If there is a requirement for energy suppliers to use geothermal energy to meet clean energy goals, geothermal renewable energy credits will be worth more and incentivize companies to build and invest in geothermal infrastructure in Maryland, Santry said.

“The reason for the carve-out is to put [geothermal] on a level playing field and to help bring down that first cost so that we can get it in the hands of more Marylanders and democratize the process,” Santry said.

With this incentive, more financial companies will come into Maryland to subsidize upfront costs of geothermal projects in such a way that someone could could start seeing bill savings from the first day, Charkoudian said.

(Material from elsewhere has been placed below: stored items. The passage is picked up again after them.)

(** * MCS-Backend: the content transfer subsystem

    A shallow embedding of the chunked upload service
    ([UploadService] in internal/services/statistics_service.go) and of the
    batch download service ([DownloadService] in
    internal/services/download_service.go), with the properties of the
    upload session and of the archive task life cycle.

    Conventions of the embedding:
    - Go's [int] and [int64] are [Z] (wrap-around written out where the code
      does arithmetic), [uint] is [N], [string] is [string], [[]byte] is
      [list byte], [time.Time] is a number of seconds ([Z]);
    - the package-level map [uploadSessions] is a [gmap string UploadSession];
      a session is only reachable through its entry in that map, so the
      in-place mutation of [*UploadSession] is an update of the entry;
    - the file system is a [gmap string (list byte)] from paths to contents;
      directories are implicit, so [os.MkdirAll] is the identity and
      [os.Create] always succeeds, while [os.Open] fails on a path that holds
      no file;
    - the database is a record of tables; a table is the list of its rows in
      primary-key order; statements never fail;
    - a function that returns [(T, error)] returns a [result]. *)

From stdpp Require Import gmap strings list fin_maps pretty.
From Stdlib Require Import ZArith Strings.Byte Strings.Ascii.

Open Scope Z_scope.

#[local] Set Warnings "-clear-no-such-hyp".

(** ** crypto/md5 and the [%x] verb

    [md5.Sum] as RFC 1321 defines it, on 32-bit words carried in [Z]. *)
Module MD5.

Definition mask32 (x : Z) : Z := Z.land x 0xffffffff.

Definition rotl32 (x : Z) (c : Z) : Z :=
  mask32 (Z.lor (Z.shiftl x c) (Z.shiftr x (32 - c))).

Definition not32 (x : Z) : Z := Z.lxor x 0xffffffff.

Definition shifts : list Z :=
  [7; 12; 17; 22; 7; 12; 17; 22; 7; 12; 17; 22; 7; 12; 17; 22;
   5; 9; 14; 20; 5; 9; 14; 20; 5; 9; 14; 20; 5; 9; 14; 20;
   4; 11; 16; 23; 4; 11; 16; 23; 4; 11; 16; 23; 4; 11; 16; 23;
   6; 10; 15; 21; 6; 10; 15; 21; 6; 10; 15; 21; 6; 10; 15; 21].

Definition sines : list Z :=
  [0xd76aa478; 0xe8c7b756; 0x242070db; 0xc1bdceee; 0xf57c0faf; 0x4787c62a; 0xa8304613; 0xfd469501;
   0x698098d8; 0x8b44f7af; 0xffff5bb1; 0x895cd7be; 0x6b901122; 0xfd987193; 0xa679438e; 0x49b40821;
   0xf61e2562; 0xc040b340; 0x265e5a51; 0xe9b6c7aa; 0xd62f105d; 0x02441453; 0xd8a1e681; 0xe7d3fbc8;
   0x21e1cde6; 0xc33707d6; 0xf4d50d87; 0x455a14ed; 0xa9e3e905; 0xfcefa3f8; 0x676f02d9; 0x8d2a4c8a;
   0xfffa3942; 0x8771f681; 0x6d9d6122; 0xfde5380c; 0xa4beea44; 0x4bdecfa9; 0xf6bb4b60; 0xbebfbc70;
   0x289b7ec6; 0xeaa127fa; 0xd4ef3085; 0x04881d05; 0xd9d4d039; 0xe6db99e5; 0x1fa27cf8; 0xc4ac5665;
   0xf4292244; 0x432aff97; 0xab9423a7; 0xfc93a039; 0x655b59c3; 0x8f0ccc92; 0xffeff47d; 0x85845dd1;
   0x6fa87e4f; 0xfe2ce6e0; 0xa3014314; 0x4e0811a1; 0xf7537e82; 0xbd3af235; 0x2ad7d2bb; 0xeb86d391].

(** The chaining value [(a, b, c, d)]. *)
Record digest := Digest { dA : Z; dB : Z; dC : Z; dD : Z }.

Definition init : digest :=
  Digest 0x67452301 0xefcdab89 0x98badcfe 0x10325476.

(** Little-endian 32-bit words of a byte sequence (its length a multiple
    of four). *)
Fixpoint words (bs : list Z) : list Z :=
  match bs with
  | b0 :: b1 :: b2 :: b3 :: rest =>
      (b0 + Z.shiftl b1 8 + Z.shiftl b2 16 + Z.shiftl b3 24) :: words rest
  | _ => []
  end.

Definition round_fun (i : Z) (b c d : Z) : Z * Z :=
  if i <? 16 then (Z.lor (Z.land b c) (Z.land (not32 b) d), i)
  else if i <? 32 then (Z.lor (Z.land d b) (Z.land (not32 d) c), (5 * i + 1) mod 16)
  else if i <? 48 then (Z.lxor (Z.lxor b c) d, (3 * i + 5) mod 16)
  else (Z.lxor c (Z.lor b (not32 d)), (7 * i) mod 16).

Definition step (m : list Z) (s : digest) (i : Z) : digest :=
  let '(f, g) := round_fun i (dB s) (dC s) (dD s) in
  let k := default 0 (sines !! Z.to_nat i) in
  let r := default 0 (shifts !! Z.to_nat i) in
  let w := default 0 (m !! Z.to_nat g) in
  let f' := mask32 (f + dA s + k + w) in
  Digest (dD s) (mask32 (dB s + rotl32 f' r)) (dB s) (dC s).

Definition block (s : digest) (m : list Z) : digest :=
  let s' := foldl (step m) s (seqZ 0 64) in
  Digest (mask32 (dA s + dA s')) (mask32 (dB s + dB s'))
         (mask32 (dC s + dC s')) (mask32 (dD s + dD s')).

Fixpoint chunks16 (fuel : nat) (ws : list Z) : list (list Z) :=
  match fuel with
  | O => []
  | S fuel' =>
      match ws with
      | [] => []
      | _ => take 16 ws :: chunks16 fuel' (drop 16 ws)
      end
  end.

Definition le_bytes (n : nat) (x : Z) : list Z :=
  map (fun k => Z.land (Z.shiftr x (8 * Z.of_nat k)) 0xff) (seq 0 n).

Definition pad (bs : list Z) : list Z :=
  let len := Z.of_nat (length bs) in
  let zeros := Z.to_nat ((55 - len) mod 64) in
  bs ++ [0x80] ++ replicate zeros 0 ++ le_bytes 8 ((8 * len) mod 2 ^ 64).

(** [md5.Sum]: the sixteen bytes of the digest. *)
Definition Sum (data : list byte) : list Z :=
  let ws := words (pad (map (fun b => Z.of_N (Byte.to_N b)) data)) in
  let s := foldl block init (chunks16 (length ws) ws) in
  le_bytes 4 (dA s) ++ le_bytes 4 (dB s) ++ le_bytes 4 (dC s) ++ le_bytes 4 (dD s).

Definition hex_digit (x : Z) : string :=
  String.substring (Z.to_nat x) 1 "0123456789abcdef".

(** [fmt.Sprintf("%x", h)] on a byte array: two lower-case digits a byte. *)
Definition hex (bs : list Z) : string :=
  foldr (fun b acc => hex_digit (b / 16) +:+ hex_digit (b mod 16) +:+ acc) "" bs.

End MD5.

(** ** The file system: os and path/filepath *)
Module Fs.

(** [filepath.Join] of a directory and an element. The lexical cleaning that
    [filepath.Join] also does is not modelled: paths are taken as clean. *)
Definition filepath_Join (dir name : string) : string := dir +:+ "/" +:+ name.

(** [os.Create]: the file exists afterwards and is empty. *)
Definition os_Create (path : string) (fs : gmap string (list byte))
  : gmap string (list byte) := <[path := []]> fs.

(** [os.Open] followed by reading the file to its end. *)
Definition os_Open (path : string) (fs : gmap string (list byte))
  : option (list byte) := fs !! path.

(** A write through an open handle positioned at the end of the file. *)
Definition file_Write (path : string) (data : list byte)
    (fs : gmap string (list byte)) : gmap string (list byte) :=
  <[path := default [] (fs !! path) ++ data]> fs.

(** [os.Remove] with its error dropped. *)
Definition os_Remove (path : string) (fs : gmap string (list byte))
  : gmap string (list byte) := delete path fs.

Definition under (dir path : string) : bool :=
  bool_decide (path = dir) || String.prefix (dir +:+ "/") path.

(** [os.RemoveAll]: the path and everything below it. *)
Definition os_RemoveAll (dir : string) (fs : gmap string (list byte))
  : gmap string (list byte) :=
  filter (fun kv => under dir kv.1 = false) fs.

(** [filepath.Ext]: the suffix from the last dot of the last element. *)
Fixpoint ext_scan (acc : string) (rev_path : list Ascii.ascii) : string :=
  match rev_path with
  | [] => ""
  | c :: rest =>
      if bool_decide (c = "/"%char) then ""
      else if bool_decide (c = "."%char) then String c acc
      else ext_scan (String c acc) rest
  end.

Definition filepath_Ext (path : string) : string :=
  ext_scan "" (reverse (String.list_ascii_of_string path)).

(** [strings.ToLower], on the ASCII letters. *)
Definition lower_ascii (c : Ascii.ascii) : Ascii.ascii :=
  let n := Ascii.nat_of_ascii c in
  if bool_decide (65 <= n <= 90)%nat then Ascii.ascii_of_nat (n + 32) else c.

Fixpoint strings_ToLower (s : string) : string :=
  match s with
  | EmptyString => EmptyString
  | String c rest => String (lower_ascii c) (strings_ToLower rest)
  end.

End Fs.

(** ** Results *)

(** The outcome of a Go function returning [(T, error)]; [Panic] is a
    run-time panic (raised before any effect in every function below). *)
Inductive result (E A : Type) : Type :=
| Ok (a : A)
| Err (e : E)
| Panic.
Arguments Ok {E A} a.
Arguments Err {E A} e.
Arguments Panic {E A}.

(** [int64] arithmetic wraps around. *)
Definition wrap64 (x : Z) : Z := (x + 2 ^ 63) mod 2 ^ 64 - 2 ^ 63.

(** ** The data model (internal/models) *)
Module models.

(** [models.File] (internal/models/file.go). *)
Record File := {
  f_ID : N;
  f_FileName : string;
  f_FilePath : string;
  f_FileSize : Z;
  f_MD5Hash : string;
  f_MimeType : string;
  f_OwnerID : N;
  f_FolderID : N;
  f_WorkflowID : N;
  f_TaskID : N;
  f_IsPrivate : bool;
  f_IsDeleted : bool;
  f_DeletedAt : option Z;
  f_Description : string;
  f_CreatedAt : Z;
  f_UpdatedAt : Z
}.

(** [models.DownloadTask] (internal/models/download.go). [t_DeletedAt] is the
    [gorm.DeletedAt] column: deleting a task sets it, and every query on
    the table only sees the rows where it is unset. *)
Record DownloadTask := {
  t_ID : N;
  t_UserID : N;
  t_TaskName : string;
  t_FileIDs : string;
  t_Status : string;
  t_ZipFilePath : string;
  t_FileSize : Z;
  t_DownloadURL : string;
  t_ExpiresAt : option Z;
  t_ErrorMsg : string;
  t_CreatedAt : Z;
  t_UpdatedAt : Z;
  t_DeletedAt : option Z
}.

(** [models.BatchDownloadRequest]. *)
Record BatchDownloadRequest := {
  bd_FileIDs : list N;
  bd_TaskName : string
}.

(** [models.DownloadTaskInfo]. *)
Record DownloadTaskInfo := {
  ti_ID : N;
  ti_TaskName : string;
  ti_Status : string;
  ti_FileCount : Z;
  ti_FileSize : Z;
  ti_DownloadURL : string;
  ti_ExpiresAt : option Z;
  ti_ErrorMsg : string;
  ti_CreatedAt : Z;
  ti_UpdatedAt : Z
}.

End models.
Export models.

(** ** The database *)

(** The tables the two services use. [files_seq] and [tasks_seq] are the
    auto-increment counters of the primary keys; [workflow_members] holds the
    pairs (workflow id, user id). *)
Record DB := {
  files : list File;
  files_seq : N;
  download_tasks : list DownloadTask;
  tasks_seq : N;
  workflow_members : list (N * N)
}.

(** [db.Create(&file)]: the row gets the next primary key and both
    timestamps, and the struct passed in is updated to the stored row.
    Column defaults are not modelled. *)
Definition db_create_file (now : Z) (f : File) (d : DB) : File * DB :=
  let id := (files_seq d + 1)%N in
  let row := {| f_ID := id; f_FileName := f_FileName f; f_FilePath := f_FilePath f;
                f_FileSize := f_FileSize f; f_MD5Hash := f_MD5Hash f;
                f_MimeType := f_MimeType f; f_OwnerID := f_OwnerID f;
                f_FolderID := f_FolderID f; f_WorkflowID := f_WorkflowID f;
                f_TaskID := f_TaskID f; f_IsPrivate := f_IsPrivate f;
                f_IsDeleted := f_IsDeleted f; f_DeletedAt := f_DeletedAt f;
                f_Description := f_Description f;
                f_CreatedAt := now; f_UpdatedAt := now |} in
  (row, {| files := files d ++ [row]; files_seq := id;
           download_tasks := download_tasks d; tasks_seq := tasks_seq d;
           workflow_members := workflow_members d |}).

(** ** The upload service (internal/services/statistics_service.go) *)

(** [config.File], the two paths the upload service reads. *)
Record Config := {
  UploadPath : string;
  TempPath : string
}.

(** [InitUploadRequest]. The handler binds it from JSON; the fields tagged
    [binding:"required"] (file name, size, hash, chunk size) are never the
    zero value when the service is called. *)
Record InitUploadRequest := {
  req_FileName : string;
  req_FileSize : Z;
  req_MD5Hash : string;
  req_ChunkSize : Z;
  req_FolderID : N;
  req_WorkflowID : N;
  req_TaskID : N;
  req_Description : string;
  req_IsPrivate : bool
}.

(** The service's own [File], the view of a stored row it returns. *)
Record FileInfo := {
  fi_ID : N;
  fi_FileName : string;
  fi_FilePath : string;
  fi_FileSize : Z;
  fi_MD5Hash : string;
  fi_MimeType : string;
  fi_OwnerID : N;
  fi_FolderID : N;
  fi_WorkflowID : N;
  fi_TaskID : N;
  fi_IsPrivate : bool;
  fi_Description : string;
  fi_CreatedAt : Z;
  fi_UpdatedAt : Z
}.

(** [InitUploadResponse]. *)
Record InitUploadResponse := {
  resp_UploadID : string;
  resp_TotalChunks : Z;
  resp_ChunkSize : Z;
  resp_ExistingFile : option FileInfo;
  resp_IsSecUpload : bool
}.

(** [UploadProgress], without its floating-point percentage. *)
Record UploadProgress := {
  up_UploadID : string;
  up_FileName : string;
  up_FileSize : Z;
  up_UploadedSize : Z;
  up_TotalChunks : Z;
  up_UploadedChunks : Z;
  up_Status : string;
  up_CreatedAt : Z
}.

This would make geothermal energy accessible to not only wealthy Marylanders, advocates said.

Dandelion Energy, a national geothermal heating company, said at a bill hearing that they plan to enter the Maryland market and open a warehouse in the state if HB 1007 is successful.

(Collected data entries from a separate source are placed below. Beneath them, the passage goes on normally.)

(** * The settings editor's top-level component (frontend/src/App.tsx)

    A shallow embedding of the [App] component of the settings editor: the
    five pieces of component state, the event handlers that update them,
    and the calls the handlers make to the data service, to [alert] and to
    the keyboard event.  Handlers are computations in a small monad that
    threads the component state and logs the outward calls in order.  The
    two asynchronous handlers are cut at their [await]: the part that runs
    when the handler is called, and the part that runs when the promise of
    the data service settles. *)

From stdpp Require Import base gmap strings list.
From Stdlib Require Import ZArith.

Local Open Scope Z_scope.
Local Set Warnings "-register-all".

(** ** Data model *)

(** The JSON values the configuration objects are made of.  The component
    never inspects them. *)
Inductive value : Type :=
  | VNull
  | VBool (b : bool)
  | VNum (n : Z)
  | VStr (s : string)
  | VArr (items : list value)
  | VObj (fields : list (string * value)).

(** [models/project], [models/source], [models/prep], [models/script]: the
    component stores and forwards them whole. *)
Definition Project : Type := value.
Definition Source : Type := value.
Definition Prep : Type := value.
Definition Script : Type := value.

Module Data.
(** Modelled from the spec: the class of [settings.data] is declared in
    models/, outside the component's file.  The component
    uses its [scripts] field; the settings document is described as
    [data: { scripts, ...other opaque fields }], so the fields besides
    [scripts] are kept as a finite map from field name to value. *)
Record t : Type := mk {
  scripts : list Script;
  other : gmap string value
}.

(** [data.scripts = s] *)
Definition set_scripts (s : list Script) (d : t) : t := mk s (other d).
End Data.

Module Settings.
(** [models/settings]: the document exchanged with the data service. *)
Record t : Type := mk {
  project : Project;
  sources : list Source;
  prep : Prep;
  data : Data.t
}.

(** The field assignments [settings.project = p], [settings.sources = s],
    [settings.prep = p] and [settings.data.scripts = s]. *)
Definition set_project (p : Project) (d : t) : t :=
  mk p (sources d) (prep d) (data d).
Definition set_sources (s : list Source) (d : t) : t :=
  mk (project d) s (prep d) (data d).
Definition set_prep (p : Prep) (d : t) : t :=
  mk (project d) (sources d) p (data d).
Definition set_data_scripts (s : list Script) (d : t) : t :=
  mk (project d) (sources d) (prep d) (Data.set_scripts s (data d)).
End Settings.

Not only would this geothermal carve-out help the state reach its emission reduction goals, but it also supports labor and low- to moderate-income communities.

Large-scale installers would be required to hire 10% of their workforces from apprenticeship programs, which will expand the state’s apprentice workforce. Rinehart expects hundreds of new in-state jobs for HVAC technicians, well drillers and electricians as the geothermal market grows.

Labor unions such as Baltimore Washington Laborers District Council (LiUNA), the American Federation of Labor and Congress of Industrial Organizations and UA Local 486 Plumbers and Steamfitters supported the bill.

In 2019, 82% of renewable energy credits came from out-of-state, according to a report by the Public Service Commission. This means that Maryland is mostly purchasing renewable energy produced in other states in order to reach the state’s energy goals. Charkoudian’s bill would increase the amount of in-state renewable energy sources to purchase from, since geothermal systems have to be installed in Maryland to be eligible.

The bill also requires that a quarter of the new geothermal carveout be dedicated to projects that serve low- and moderate-income populations throughout the state, which includes multi-family buildings, schools and hospitals in low-income areas.

For some, geothermal systems could also mean healthier indoor air quality.

“Especially in rural parts of the state, there are schools that are still using heating fuel at great cost to the school but also at a great cost to the health of the children in that school — they’re breathing that combustion,” Charkoudian said. Making sure that such populations also get the benefit of healthier indoor air quality is important, she continued.

Charkoudian hopes that grounding the emerging geothermal industry with good jobs and environmental justice concerns will lead to “incredible possibilities that go well beyond what’s even in this bill.”

“I hope that [HB 1007] really encourages and supports all of our clean energy policy [makers] to look at incorporating environmental justice and labor provisions from the get-go into the policy,” Charkoudian said.